▸ **Description of the task**
Starting with the first line of the records, write out each line exactly until you have included the line containing "[utf8.DecodeRuneInString] sees it. *)".

[[ Material provided open ]]

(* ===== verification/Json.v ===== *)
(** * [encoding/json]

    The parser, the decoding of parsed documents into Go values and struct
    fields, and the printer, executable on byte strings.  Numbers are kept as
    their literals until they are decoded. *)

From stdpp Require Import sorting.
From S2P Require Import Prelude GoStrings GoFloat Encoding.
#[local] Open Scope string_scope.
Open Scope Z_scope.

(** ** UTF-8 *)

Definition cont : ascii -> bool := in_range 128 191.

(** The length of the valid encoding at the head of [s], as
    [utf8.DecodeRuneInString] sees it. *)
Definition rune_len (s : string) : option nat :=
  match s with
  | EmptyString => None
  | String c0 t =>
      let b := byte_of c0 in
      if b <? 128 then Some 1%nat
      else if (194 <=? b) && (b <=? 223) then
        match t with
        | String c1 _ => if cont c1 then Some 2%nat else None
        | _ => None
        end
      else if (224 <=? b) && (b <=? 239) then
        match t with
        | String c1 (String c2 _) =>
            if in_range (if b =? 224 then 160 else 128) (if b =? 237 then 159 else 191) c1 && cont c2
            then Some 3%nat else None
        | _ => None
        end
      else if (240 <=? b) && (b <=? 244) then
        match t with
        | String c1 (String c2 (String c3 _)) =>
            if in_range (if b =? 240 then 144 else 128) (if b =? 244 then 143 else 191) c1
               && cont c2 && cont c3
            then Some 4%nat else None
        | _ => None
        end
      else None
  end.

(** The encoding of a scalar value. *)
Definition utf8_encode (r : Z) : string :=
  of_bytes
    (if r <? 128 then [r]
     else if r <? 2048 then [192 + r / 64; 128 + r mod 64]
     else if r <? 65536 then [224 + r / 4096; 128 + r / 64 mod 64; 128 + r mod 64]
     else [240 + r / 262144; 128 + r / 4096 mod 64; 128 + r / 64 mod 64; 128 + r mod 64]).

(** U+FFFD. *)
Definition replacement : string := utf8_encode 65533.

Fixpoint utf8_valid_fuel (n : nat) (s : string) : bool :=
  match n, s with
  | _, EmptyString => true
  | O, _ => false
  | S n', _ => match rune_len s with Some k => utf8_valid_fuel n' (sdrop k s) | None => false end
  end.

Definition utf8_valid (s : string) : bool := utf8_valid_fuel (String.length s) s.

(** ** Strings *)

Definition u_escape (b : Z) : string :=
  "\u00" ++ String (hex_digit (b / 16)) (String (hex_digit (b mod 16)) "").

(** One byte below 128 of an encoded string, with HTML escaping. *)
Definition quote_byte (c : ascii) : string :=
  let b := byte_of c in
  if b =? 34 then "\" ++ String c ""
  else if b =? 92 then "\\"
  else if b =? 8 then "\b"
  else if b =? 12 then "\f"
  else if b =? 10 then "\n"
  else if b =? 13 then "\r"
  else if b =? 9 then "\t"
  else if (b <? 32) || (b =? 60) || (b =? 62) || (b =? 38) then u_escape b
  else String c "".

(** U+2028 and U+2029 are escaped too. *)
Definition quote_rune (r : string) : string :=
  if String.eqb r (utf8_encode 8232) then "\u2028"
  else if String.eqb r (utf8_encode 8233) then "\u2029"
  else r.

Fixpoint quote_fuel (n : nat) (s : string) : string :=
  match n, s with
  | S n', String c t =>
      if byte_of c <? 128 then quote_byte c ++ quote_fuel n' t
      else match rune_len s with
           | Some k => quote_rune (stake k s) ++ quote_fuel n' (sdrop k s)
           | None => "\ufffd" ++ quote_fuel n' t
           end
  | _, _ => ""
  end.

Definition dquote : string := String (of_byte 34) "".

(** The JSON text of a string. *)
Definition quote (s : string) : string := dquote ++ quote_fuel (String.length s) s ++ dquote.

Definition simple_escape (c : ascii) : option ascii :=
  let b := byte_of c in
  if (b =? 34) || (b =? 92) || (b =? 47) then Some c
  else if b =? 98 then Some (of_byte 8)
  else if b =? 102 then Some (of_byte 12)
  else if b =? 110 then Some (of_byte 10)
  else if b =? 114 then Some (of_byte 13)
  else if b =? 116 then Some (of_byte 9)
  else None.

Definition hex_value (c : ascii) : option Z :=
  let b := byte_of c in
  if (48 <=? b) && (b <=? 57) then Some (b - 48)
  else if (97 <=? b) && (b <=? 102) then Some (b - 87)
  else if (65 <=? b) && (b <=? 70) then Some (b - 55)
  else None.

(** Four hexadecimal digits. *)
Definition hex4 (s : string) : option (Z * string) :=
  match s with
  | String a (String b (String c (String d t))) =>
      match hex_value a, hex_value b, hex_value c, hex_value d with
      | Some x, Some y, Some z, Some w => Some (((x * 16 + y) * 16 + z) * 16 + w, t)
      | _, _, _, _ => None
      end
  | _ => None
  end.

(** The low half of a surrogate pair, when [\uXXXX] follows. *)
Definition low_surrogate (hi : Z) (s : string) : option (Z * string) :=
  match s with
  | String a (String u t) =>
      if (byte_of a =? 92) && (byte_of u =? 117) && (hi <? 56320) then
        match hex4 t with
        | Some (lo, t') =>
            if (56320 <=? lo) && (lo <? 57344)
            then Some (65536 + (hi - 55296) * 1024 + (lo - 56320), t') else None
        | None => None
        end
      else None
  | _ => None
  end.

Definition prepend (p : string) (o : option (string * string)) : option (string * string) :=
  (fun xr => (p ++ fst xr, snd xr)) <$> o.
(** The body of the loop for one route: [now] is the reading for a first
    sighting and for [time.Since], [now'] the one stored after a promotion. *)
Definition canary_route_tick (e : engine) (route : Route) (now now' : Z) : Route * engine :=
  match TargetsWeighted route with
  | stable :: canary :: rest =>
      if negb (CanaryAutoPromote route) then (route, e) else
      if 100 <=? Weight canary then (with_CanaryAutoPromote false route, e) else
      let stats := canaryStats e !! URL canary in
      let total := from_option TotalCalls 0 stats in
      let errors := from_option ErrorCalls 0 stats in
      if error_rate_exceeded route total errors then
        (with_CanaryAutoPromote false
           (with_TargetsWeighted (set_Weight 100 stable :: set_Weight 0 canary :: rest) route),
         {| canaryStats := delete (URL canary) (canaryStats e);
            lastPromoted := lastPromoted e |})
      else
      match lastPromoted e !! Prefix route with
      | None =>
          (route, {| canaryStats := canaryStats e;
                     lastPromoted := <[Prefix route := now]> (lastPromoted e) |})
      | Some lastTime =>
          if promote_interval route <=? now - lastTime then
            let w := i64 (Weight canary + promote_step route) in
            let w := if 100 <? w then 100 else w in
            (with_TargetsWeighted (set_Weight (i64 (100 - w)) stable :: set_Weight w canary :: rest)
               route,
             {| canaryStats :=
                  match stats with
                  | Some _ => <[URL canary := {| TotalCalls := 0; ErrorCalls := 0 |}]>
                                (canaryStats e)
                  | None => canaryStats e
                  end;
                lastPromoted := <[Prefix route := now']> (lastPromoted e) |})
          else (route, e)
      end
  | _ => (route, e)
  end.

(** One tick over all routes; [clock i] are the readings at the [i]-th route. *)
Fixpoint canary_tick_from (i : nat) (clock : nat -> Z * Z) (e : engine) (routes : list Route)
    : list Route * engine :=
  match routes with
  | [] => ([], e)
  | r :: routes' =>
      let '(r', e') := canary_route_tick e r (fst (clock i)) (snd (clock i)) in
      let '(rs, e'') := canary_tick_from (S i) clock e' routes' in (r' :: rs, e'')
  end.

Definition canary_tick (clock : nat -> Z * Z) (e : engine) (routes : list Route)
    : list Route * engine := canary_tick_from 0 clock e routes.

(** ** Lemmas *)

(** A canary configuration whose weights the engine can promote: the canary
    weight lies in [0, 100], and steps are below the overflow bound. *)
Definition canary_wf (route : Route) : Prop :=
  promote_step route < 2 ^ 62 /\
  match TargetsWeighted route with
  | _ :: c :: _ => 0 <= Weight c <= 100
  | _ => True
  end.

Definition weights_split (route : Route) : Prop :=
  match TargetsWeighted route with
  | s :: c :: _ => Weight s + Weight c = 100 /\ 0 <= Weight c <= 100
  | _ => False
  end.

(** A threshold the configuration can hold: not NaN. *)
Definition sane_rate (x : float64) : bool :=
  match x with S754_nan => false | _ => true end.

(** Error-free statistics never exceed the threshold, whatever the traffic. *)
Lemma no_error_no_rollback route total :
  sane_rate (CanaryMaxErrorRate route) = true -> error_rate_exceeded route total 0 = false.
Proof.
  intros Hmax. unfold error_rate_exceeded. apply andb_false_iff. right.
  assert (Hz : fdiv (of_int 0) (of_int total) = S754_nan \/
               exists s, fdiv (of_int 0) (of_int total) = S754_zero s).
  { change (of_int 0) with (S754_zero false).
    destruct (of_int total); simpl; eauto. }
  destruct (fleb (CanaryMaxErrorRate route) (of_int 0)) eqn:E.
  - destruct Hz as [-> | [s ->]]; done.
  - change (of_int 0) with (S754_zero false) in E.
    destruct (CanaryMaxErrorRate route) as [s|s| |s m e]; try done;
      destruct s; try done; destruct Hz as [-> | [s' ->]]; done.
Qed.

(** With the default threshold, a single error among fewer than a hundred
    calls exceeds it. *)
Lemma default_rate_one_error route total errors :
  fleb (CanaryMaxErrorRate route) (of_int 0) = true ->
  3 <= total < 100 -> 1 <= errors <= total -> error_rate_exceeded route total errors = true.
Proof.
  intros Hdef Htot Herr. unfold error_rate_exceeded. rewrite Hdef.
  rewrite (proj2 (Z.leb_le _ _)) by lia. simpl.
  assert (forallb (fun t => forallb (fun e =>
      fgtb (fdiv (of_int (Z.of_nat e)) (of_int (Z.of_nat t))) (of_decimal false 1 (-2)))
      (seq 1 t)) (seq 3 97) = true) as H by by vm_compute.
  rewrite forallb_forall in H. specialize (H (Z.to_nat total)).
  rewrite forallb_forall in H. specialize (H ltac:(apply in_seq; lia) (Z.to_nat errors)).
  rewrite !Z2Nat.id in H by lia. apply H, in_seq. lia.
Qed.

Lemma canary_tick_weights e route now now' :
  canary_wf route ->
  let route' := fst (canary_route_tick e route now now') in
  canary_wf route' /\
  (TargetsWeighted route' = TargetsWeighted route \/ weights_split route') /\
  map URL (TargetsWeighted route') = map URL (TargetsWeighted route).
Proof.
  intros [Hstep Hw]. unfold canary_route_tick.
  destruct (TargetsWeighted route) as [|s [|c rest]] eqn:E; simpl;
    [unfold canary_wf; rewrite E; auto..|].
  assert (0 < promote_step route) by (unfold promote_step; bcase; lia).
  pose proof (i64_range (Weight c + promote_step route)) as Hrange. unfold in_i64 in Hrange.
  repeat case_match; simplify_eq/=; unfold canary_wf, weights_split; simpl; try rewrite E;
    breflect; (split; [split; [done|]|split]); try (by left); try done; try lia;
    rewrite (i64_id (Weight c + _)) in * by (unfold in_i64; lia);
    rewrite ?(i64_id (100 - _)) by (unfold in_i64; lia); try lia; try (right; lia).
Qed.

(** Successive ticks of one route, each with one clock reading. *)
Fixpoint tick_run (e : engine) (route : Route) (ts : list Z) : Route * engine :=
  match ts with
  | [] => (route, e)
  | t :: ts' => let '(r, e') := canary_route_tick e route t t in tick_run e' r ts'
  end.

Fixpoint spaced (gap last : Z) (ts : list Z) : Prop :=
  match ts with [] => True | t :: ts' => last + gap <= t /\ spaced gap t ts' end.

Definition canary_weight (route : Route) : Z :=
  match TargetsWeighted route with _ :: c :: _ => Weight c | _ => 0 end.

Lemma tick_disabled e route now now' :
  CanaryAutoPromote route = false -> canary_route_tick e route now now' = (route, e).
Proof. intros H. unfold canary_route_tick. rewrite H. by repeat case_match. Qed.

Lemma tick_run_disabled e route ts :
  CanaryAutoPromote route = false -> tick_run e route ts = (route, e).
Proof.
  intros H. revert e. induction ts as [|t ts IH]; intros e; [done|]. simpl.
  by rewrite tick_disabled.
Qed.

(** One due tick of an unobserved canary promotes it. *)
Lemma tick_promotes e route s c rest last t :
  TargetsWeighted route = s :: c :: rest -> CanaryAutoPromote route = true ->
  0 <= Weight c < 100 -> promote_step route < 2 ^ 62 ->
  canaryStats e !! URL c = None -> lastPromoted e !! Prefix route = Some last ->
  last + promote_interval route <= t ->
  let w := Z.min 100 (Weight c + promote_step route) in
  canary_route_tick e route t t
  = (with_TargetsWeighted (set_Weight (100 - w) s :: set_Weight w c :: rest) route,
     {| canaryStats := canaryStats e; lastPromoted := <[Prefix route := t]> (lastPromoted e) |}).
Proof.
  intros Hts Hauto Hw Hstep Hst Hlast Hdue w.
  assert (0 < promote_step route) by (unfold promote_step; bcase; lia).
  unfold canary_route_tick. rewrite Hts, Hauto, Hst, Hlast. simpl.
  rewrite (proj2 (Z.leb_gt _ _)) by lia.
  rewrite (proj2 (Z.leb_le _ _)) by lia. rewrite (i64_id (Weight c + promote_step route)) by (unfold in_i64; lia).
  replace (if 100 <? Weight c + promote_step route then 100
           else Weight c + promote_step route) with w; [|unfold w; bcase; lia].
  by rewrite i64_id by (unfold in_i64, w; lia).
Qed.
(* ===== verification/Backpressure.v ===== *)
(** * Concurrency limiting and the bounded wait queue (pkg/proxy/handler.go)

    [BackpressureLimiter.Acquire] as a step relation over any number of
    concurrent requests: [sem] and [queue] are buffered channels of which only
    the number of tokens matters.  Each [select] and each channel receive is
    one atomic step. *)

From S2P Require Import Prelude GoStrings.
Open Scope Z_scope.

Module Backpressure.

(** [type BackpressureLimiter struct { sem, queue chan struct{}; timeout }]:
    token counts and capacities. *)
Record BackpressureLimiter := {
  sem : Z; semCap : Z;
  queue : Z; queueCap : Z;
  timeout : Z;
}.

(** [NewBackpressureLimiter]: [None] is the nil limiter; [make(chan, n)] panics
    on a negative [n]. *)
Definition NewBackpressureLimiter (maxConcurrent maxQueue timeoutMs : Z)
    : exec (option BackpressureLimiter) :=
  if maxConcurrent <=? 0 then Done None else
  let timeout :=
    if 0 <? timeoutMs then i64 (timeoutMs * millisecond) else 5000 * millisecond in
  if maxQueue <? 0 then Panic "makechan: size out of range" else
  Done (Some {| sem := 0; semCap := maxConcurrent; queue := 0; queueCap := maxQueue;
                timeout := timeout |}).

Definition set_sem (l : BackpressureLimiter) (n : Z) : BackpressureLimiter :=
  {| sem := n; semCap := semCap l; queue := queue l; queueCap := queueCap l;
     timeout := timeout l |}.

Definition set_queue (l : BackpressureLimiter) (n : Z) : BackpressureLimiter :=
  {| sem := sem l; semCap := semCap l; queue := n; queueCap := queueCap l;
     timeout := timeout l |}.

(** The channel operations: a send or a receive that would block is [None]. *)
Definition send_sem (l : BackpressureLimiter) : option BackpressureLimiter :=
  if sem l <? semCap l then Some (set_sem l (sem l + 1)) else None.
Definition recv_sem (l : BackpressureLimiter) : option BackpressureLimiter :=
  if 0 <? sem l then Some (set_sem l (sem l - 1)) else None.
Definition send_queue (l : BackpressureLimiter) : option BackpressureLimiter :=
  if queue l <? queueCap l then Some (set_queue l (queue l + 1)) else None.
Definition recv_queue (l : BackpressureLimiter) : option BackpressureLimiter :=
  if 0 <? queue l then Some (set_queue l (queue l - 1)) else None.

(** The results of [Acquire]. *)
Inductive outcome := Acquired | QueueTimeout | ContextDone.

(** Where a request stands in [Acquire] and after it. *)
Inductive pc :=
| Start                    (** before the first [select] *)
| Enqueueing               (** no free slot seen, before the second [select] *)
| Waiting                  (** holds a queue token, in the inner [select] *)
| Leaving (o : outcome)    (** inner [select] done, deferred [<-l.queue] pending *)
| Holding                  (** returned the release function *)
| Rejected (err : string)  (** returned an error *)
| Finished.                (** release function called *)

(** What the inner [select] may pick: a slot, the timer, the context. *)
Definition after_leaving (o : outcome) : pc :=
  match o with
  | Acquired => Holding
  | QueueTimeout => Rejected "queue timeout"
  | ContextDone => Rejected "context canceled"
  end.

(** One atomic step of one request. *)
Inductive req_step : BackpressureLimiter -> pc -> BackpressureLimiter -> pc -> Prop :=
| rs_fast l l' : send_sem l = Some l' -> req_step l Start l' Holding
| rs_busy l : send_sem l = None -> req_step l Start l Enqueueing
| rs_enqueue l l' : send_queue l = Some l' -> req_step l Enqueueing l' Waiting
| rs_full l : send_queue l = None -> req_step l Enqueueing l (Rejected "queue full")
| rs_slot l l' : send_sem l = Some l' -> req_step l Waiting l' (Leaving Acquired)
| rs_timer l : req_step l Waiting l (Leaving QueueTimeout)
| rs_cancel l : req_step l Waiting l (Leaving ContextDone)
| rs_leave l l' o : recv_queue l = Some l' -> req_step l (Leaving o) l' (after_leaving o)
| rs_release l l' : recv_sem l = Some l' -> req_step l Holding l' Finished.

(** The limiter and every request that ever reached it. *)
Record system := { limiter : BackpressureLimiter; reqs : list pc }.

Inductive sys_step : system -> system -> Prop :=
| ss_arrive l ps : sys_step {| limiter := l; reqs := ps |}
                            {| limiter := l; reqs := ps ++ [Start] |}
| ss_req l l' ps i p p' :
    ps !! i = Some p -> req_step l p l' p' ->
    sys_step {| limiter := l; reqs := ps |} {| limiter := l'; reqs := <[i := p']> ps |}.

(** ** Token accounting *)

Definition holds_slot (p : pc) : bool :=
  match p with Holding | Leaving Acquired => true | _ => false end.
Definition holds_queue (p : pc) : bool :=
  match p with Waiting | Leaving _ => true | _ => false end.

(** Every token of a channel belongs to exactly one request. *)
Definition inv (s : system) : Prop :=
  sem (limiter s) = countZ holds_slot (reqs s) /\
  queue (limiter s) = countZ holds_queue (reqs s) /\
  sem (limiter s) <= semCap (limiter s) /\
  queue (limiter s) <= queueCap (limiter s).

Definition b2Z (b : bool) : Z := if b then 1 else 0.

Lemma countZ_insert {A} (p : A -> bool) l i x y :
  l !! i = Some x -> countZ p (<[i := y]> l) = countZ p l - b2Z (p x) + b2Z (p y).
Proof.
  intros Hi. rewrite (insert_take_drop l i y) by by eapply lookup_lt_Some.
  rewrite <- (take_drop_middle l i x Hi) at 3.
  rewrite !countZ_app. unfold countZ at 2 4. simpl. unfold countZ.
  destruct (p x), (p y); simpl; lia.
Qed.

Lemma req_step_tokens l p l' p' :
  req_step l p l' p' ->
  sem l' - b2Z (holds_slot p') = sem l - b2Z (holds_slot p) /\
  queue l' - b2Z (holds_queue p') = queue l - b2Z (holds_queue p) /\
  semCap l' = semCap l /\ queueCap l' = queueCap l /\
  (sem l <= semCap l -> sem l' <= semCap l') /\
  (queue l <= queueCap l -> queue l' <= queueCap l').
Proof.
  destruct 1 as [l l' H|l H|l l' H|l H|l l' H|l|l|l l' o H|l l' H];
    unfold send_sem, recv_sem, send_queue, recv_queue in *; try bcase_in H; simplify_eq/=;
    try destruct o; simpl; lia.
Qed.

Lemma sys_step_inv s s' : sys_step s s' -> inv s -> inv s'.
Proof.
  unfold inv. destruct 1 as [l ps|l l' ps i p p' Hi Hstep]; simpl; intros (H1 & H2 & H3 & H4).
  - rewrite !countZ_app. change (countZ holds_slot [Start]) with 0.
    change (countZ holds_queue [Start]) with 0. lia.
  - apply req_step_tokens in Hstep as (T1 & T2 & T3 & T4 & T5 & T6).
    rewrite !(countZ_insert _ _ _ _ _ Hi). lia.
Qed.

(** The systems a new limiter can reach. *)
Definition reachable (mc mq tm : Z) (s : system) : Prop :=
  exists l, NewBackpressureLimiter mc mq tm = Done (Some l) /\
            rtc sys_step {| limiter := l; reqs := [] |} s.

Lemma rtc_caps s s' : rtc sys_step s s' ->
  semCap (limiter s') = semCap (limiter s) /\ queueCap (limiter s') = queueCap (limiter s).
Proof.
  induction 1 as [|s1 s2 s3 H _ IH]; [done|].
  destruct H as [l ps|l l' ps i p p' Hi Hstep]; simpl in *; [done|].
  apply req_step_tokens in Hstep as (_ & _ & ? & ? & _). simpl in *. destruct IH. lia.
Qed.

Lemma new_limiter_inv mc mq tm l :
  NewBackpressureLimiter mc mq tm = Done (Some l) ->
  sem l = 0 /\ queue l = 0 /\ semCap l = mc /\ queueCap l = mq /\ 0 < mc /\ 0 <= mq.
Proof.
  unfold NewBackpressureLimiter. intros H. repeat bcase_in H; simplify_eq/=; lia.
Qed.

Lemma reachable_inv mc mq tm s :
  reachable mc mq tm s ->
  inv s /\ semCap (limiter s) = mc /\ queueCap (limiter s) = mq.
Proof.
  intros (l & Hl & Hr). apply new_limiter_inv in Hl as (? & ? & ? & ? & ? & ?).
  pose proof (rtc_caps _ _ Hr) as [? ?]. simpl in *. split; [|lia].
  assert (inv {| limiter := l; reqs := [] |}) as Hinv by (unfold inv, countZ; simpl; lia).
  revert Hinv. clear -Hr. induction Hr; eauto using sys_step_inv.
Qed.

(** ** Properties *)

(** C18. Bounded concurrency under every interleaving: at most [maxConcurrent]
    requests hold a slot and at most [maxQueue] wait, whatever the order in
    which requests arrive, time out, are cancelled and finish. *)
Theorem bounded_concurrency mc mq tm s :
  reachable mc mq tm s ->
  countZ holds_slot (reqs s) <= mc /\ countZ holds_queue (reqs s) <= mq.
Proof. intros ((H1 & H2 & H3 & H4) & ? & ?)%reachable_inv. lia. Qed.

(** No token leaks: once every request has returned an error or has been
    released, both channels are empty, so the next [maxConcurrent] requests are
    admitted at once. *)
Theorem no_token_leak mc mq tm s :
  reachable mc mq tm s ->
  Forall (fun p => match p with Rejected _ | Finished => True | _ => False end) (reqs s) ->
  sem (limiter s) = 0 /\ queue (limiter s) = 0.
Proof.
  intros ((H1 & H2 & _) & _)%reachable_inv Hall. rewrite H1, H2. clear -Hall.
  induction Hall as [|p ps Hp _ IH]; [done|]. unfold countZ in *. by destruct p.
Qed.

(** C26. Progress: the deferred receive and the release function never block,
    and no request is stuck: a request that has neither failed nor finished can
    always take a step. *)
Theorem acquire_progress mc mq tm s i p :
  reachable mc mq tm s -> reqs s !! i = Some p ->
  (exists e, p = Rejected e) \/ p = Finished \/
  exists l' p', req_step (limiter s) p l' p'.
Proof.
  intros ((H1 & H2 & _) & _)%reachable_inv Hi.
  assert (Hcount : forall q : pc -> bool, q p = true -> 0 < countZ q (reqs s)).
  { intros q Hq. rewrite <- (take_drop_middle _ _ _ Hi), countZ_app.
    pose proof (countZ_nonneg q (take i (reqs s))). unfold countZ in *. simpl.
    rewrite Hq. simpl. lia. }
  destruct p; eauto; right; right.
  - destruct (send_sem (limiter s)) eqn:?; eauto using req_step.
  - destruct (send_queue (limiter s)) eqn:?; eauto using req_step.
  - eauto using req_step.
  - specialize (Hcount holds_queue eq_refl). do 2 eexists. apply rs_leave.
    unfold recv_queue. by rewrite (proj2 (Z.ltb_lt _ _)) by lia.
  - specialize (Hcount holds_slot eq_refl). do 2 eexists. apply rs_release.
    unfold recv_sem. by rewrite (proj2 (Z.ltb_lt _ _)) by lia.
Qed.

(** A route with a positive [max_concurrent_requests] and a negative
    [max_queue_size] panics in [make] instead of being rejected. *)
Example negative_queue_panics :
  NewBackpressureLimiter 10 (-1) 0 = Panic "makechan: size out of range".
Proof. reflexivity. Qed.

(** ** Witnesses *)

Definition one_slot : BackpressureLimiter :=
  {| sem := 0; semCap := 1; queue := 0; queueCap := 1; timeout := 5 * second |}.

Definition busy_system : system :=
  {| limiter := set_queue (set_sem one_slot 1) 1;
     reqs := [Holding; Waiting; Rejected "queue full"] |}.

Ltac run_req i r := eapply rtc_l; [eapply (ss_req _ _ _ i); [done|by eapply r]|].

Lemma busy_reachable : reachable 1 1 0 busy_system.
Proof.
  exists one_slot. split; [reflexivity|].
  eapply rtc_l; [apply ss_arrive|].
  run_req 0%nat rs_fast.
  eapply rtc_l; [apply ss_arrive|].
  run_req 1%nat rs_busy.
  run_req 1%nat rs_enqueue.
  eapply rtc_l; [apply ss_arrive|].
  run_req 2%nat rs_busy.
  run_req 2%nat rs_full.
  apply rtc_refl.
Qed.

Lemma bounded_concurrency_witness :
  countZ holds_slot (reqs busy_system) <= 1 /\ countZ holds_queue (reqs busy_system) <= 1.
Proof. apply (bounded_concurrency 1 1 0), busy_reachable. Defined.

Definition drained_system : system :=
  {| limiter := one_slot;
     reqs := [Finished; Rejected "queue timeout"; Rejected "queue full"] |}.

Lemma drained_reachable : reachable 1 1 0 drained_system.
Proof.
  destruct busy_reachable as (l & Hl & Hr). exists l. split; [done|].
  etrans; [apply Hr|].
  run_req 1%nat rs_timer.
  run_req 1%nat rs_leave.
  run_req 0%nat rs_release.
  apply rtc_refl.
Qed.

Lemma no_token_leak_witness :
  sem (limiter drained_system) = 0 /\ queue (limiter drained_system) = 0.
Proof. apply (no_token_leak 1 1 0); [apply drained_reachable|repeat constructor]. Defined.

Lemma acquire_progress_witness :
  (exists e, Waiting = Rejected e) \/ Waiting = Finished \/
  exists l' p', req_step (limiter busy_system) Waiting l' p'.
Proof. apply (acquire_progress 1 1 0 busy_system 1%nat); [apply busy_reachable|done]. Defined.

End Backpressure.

[[ Material provided closed ]]

▸ **Written response**
(* ===== verification/Json.v ===== *)
(** * [encoding/json]

    The parser, the decoding of parsed documents into Go values and struct
    fields, and the printer, executable on byte strings.  Numbers are kept as
    their literals until they are decoded. *)

From stdpp Require Import sorting.
From S2P Require Import Prelude GoStrings GoFloat Encoding.
#[local] Open Scope string_scope.
Open Scope Z_scope.

(** ** UTF-8 *)

Definition cont : ascii -> bool := in_range 128 191.

(** The length of the valid encoding at the head of [s], as
    [utf8.DecodeRuneInString] sees it. *)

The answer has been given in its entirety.